The principles-based framework provides guardrails with a range of options for implementation, including the many deidentification techniques in the prescribed standard ISO/IEC 20889. The framework is divided into four main areas, capturing the environment and circumstances in which deidentified data are made available to users, and how the process and availability will be governed.
- Context assessment: Evaluating what external information may be available to an adversary, based on the environment and circumstances in which the deidentified data will be made available. Administrative and technical controls will mitigate potential context risks.
- Data assessment: Evaluating how the additional information available to an adversary could be used to reveal or uncover personal information. Limiting what data is made available will mitigate potential data risks.

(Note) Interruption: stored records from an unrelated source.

Definition validate_mask_range (image_bytes : N) (write : OverlayWrite) : outcome SourceViewError unit :=
  refuse_if (is_empty (ow_bytes write)) (EmptyMask (ow_offset write)) ;;
  length ← ok_or ArithmeticOverflow (u64_try_from (len (ow_bytes write)));
  end_ ← ok_or ArithmeticOverflow (checked_add (ow_offset write) length);
  refuse_if (image_bytes <? end_) (MaskOutsideImage (ow_offset write) length image_bytes).

(** One round of the order check, for a write and its predecessor. *)
Definition validate_order (first write : OverlayWrite) : outcome SourceViewError unit :=
  refuse_if (ow_offset write <=? ow_offset first)
    (MasksNotOrdered (ow_offset first) (ow_offset write)) ;;
  first_length ← ok_or ArithmeticOverflow (u64_try_from (len (ow_bytes first)));
  first_end ← ok_or ArithmeticOverflow (checked_add (ow_offset first) first_length);
  refuse_if (ow_offset write <? first_end) (OverlappingMasks (ow_offset first) (ow_offset write)).
Definition validate_nonoverlap (writes : list OverlayWrite) : outcome SourceViewError unit :=
  for_windows2 validate_order writes.

Definition validate_rollback_ranges (image_bytes : N) (writes : list OverlayWrite)
    : outcome SourceViewError unit :=
  for_each (validate_mask_range image_bytes) writes ;;
  validate_nonoverlap writes.

Definition add_masked (masked_bytes : N) (rollback : OverlayWrite) : outcome SourceViewError N :=
  rollback_length ← ok_or ArithmeticOverflow (u64_try_from (len (ow_bytes rollback)));
  ok_or ArithmeticOverflow (checked_add masked_bytes rollback_length).

Section Operations.
Context `{BoundedImageReader R}.

Definition VirtualOriginalReader_new (base : R) (rollback_before_images : list OverlayWrite)
    (limits : VirtualOriginalLimits) : outcome SourceViewError (VirtualOriginalReader R) :=
  validate_virtual_limits limits ;;
  refuse_if (vo_max_writes limits <? len rollback_before_images)
    (MaskWriteLimitExceeded (len rollback_before_images) (vo_max_writes limits)) ;;
  validate_rollback_ranges (rd_len base) rollback_before_images ;;
  masked_bytes ← try_fold add_masked 0 rollback_before_images;
  refuse_if (default u64_max (u64_try_from (vo_max_masked_bytes limits)) <? masked_bytes)
    (MaskedByteLimitExceeded masked_bytes (vo_max_masked_bytes limits)) ;;
  Ok (mkVirtualOriginalReader base rollback_before_images).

- Identifiability assessment and mitigation: Determining a measure of identifiability, chances of an attack or chances the attack will be successful using previous assessments for context. Based on established benchmarks, the degree of disclosure is mitigated through a combination of contextual controls, data minimization and transformation.
- Deidentification governance: Following documented procedures and processes so the custodian is assured the above are done well, and there are controls and response mechanisms in place to manage risks before, during and after deidentified data is made available to users.

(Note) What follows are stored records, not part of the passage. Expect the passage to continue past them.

(* ===== verification/Recovery.v ===== *)
(** * The recovery bundle ([recovery.rs])

    The capsule payload that carries the exact before-images of the four write
    groups of a conversion.  The encoder is deterministic and the decoder
    revalidates everything; the contract is that they are inverse to each
    other. *)

From S2P Require Import Prelude Image Overlay.
From stdpp Require Import options.
#[local] Open Scope N_scope.

Definition MAGIC : list byte := ascii_bytes "SCRECOV2".
Definition VERSION : N := 2.
Definition HEADER_BYTES : N := 64.
Definition ENTRY_BYTES : N := 16.

Record RecoveryLimits : Type := mkRecoveryLimits {
  rl_max_writes : N;
  rl_max_bytes : N
}.

Record RecoveryBundle : Type := mkRecoveryBundle {
  rb_plan_digest : list byte;
  rb_relocation_destinations : list OverlayWrite;
  rb_target_staging : list OverlayWrite;
  rb_backup_boot : list OverlayWrite;
  rb_activation : list OverlayWrite
}.

Inductive RecoveryError : Type :=
| InvalidLimit (field : string)
| Truncated
| InvalidMagic
| UnsupportedVersion (actual : N)
| NonZeroReserved
| WriteLimitExceeded (actual maximum : N)
| ByteLimitExceeded (actual maximum : N)
| EmptyWrite (offset : N)
| RangeOverflow (offset length : N)
| OverlappingWrites (first_offset second_offset : N)
| TrailingBytes (actual : N)
| AllocationFailed
| ArithmeticOverflow.

Definition read_u16 (bytes : list byte) (offset : N) : outcome RecoveryError N :=
  end_ ← add_u64 offset 2;
  raw ← ok_or Truncated (get_range offset end_ bytes);
  Ok (le_num raw).
Definition read_u32 (bytes : list byte) (offset : N) : outcome RecoveryError N :=
  end_ ← add_u64 offset 4;
  raw ← ok_or Truncated (get_range offset end_ bytes);
  Ok (le_num raw).
Definition read_u64 (bytes : list byte) (offset : N) : outcome RecoveryError N :=
  end_ ← add_u64 offset 8;
  raw ← ok_or Truncated (get_range offset end_ bytes);
  Ok (le_num raw).

Definition validate_limits (limits : RecoveryLimits) : outcome RecoveryError unit :=
  refuse_if (rl_max_writes limits =? 0) (InvalidLimit "max_writes") ;;
  refuse_if (rl_max_bytes limits =? 0) (InvalidLimit "max_bytes").

(** The four groups in the order every chained iteration visits them. *)
Definition all_writes (bundle : RecoveryBundle) : list OverlayWrite :=
  rb_relocation_destinations bundle ++ rb_target_staging bundle ++
  rb_backup_boot bundle ++ rb_activation bundle.

Definition total_write_count (bundle : RecoveryBundle) : outcome RecoveryError N :=
  ok_or ArithmeticOverflow
    (value ← checked_add (len (rb_relocation_destinations bundle))
               (len (rb_target_staging bundle));
     value ← checked_add value (len (rb_backup_boot bundle));
     checked_add value (len (rb_activation bundle))).

Definition total_payload_bytes (bundle : RecoveryBundle) : outcome RecoveryError N :=
  try_fold (fun sum write => ok_or ArithmeticOverflow (checked_add sum (len (ow_bytes write))))
    0 (all_writes bundle).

Standards: Above and beyond
Once national standards bodies adopt ISO/IEC 27559, auditors will test their compliance with the standard through assessment frameworks. This typically involves an evaluation of the controls required to manage risk, versus the controls that should be considered but are optional. Normally, a reason is needed to exclude optional controls, such as a risk assessment to determine reasonableness.
This standard provides a way forward for the safe and responsible use of sensitive data. It provides a global perspective on the definitions, interpretations and practices that can make a deidentification process successful. The detailed list of controls and considerations will facilitate the evaluation of risks in the lifecycle of deidentified data, and provide a means to properly implement deidentification techniques and ensure effective governance of deidentified data.
Industry, governments and regulators now have an agreed-upon framework to leverage for assessment and implementation purposes. In the meantime, privacy models will continue to be refined to produce safe, timely and useful data at scale, and will play an important role in the deidentification framework. And, in five years’ time, this standard will be reviewed and updated to ensure it remains current with best practices, making it a valuable resource now and into the future.